Start of SUPPLIED RECORDS
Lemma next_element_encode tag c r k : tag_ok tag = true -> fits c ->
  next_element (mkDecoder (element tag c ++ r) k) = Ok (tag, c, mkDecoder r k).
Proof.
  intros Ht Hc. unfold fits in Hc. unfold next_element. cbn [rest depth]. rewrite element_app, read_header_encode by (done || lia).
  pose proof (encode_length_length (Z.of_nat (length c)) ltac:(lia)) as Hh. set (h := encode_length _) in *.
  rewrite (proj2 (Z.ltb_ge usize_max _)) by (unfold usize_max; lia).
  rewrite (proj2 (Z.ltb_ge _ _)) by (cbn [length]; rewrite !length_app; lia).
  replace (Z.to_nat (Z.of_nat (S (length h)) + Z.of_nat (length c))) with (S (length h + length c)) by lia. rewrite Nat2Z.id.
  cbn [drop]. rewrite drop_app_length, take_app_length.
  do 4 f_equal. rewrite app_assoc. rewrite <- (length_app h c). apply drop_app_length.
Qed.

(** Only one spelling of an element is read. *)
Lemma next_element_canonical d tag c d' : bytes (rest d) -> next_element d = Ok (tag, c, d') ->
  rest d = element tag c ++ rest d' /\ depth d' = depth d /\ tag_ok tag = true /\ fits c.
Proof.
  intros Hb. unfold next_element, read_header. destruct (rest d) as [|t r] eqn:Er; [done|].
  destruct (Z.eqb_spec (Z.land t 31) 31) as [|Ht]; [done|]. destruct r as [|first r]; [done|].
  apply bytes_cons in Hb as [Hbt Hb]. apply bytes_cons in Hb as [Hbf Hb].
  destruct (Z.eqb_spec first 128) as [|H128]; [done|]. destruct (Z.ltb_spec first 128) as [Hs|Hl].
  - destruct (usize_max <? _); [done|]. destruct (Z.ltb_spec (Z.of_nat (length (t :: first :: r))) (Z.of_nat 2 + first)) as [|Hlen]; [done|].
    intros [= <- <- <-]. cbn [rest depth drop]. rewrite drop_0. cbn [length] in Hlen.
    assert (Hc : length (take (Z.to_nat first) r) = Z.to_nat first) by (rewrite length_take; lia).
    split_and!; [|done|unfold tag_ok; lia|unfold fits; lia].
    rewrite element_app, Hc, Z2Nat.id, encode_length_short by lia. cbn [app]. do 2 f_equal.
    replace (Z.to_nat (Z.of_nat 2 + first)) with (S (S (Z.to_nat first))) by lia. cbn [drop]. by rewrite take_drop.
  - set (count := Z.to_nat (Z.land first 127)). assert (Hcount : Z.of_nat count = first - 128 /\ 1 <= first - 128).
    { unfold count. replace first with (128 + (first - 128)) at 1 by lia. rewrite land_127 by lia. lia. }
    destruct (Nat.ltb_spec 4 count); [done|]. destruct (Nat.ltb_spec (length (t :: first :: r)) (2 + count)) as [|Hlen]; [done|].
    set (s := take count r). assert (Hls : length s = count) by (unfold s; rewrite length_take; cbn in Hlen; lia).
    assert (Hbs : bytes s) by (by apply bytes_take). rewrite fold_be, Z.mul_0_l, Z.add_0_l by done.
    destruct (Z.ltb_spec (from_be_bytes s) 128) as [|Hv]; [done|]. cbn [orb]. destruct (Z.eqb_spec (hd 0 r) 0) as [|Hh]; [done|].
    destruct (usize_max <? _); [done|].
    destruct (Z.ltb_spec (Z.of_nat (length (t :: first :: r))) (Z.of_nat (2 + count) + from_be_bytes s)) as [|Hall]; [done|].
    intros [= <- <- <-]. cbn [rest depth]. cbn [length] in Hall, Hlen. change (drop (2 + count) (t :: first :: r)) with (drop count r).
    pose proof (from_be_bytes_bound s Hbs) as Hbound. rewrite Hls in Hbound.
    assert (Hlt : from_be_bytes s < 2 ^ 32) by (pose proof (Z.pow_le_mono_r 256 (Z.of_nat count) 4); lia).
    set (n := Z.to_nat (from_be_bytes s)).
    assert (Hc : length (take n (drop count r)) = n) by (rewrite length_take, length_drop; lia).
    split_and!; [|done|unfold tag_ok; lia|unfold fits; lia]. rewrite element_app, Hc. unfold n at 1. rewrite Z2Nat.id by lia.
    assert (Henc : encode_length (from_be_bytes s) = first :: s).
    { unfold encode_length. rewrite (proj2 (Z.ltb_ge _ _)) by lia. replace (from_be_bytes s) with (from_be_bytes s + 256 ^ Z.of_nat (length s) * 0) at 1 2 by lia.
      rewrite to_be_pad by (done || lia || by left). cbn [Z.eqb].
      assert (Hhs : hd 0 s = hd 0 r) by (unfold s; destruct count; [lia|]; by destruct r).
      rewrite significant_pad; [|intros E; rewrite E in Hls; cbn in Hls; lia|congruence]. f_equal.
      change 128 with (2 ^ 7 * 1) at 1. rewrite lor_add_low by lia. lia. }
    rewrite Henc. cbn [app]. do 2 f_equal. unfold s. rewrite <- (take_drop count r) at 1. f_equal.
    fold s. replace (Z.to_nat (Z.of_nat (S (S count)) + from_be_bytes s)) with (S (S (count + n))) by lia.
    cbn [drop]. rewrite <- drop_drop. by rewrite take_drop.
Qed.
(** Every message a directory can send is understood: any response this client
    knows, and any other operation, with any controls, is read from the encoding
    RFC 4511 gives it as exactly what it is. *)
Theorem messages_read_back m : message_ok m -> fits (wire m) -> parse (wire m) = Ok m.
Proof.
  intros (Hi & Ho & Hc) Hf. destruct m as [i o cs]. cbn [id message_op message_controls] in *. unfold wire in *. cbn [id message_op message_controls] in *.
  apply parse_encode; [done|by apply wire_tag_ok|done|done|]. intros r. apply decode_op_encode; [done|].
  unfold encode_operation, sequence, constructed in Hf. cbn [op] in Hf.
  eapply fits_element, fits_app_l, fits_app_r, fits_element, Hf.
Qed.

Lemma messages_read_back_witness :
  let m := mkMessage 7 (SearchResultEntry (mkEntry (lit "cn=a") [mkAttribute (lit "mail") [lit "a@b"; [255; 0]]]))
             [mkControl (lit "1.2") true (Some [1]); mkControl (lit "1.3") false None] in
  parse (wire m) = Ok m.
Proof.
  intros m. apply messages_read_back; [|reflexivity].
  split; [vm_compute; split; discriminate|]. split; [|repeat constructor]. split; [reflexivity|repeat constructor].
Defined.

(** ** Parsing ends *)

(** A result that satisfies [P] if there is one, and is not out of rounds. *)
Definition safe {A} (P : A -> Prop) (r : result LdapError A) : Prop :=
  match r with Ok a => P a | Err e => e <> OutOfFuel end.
End of SUPPLIED RECORDS
TASK GOAL: Print again the lines of the entries above that fall between the line holding "RFC 4511 gives" and the line holding "intros (Hi &", inclusive, exactly as they stand.

RESULT:
    RFC 4511 gives it as exactly what it is. *)
Theorem messages_read_back m : message_ok m -> fits (wire m) -> parse (wire m) = Ok m.
Proof.
  intros (Hi & Ho & Hc) Hf. destruct m as [i o cs]. cbn [id message_op message_controls] in *. unfold wire in *. cbn [id message_op message_controls] in *.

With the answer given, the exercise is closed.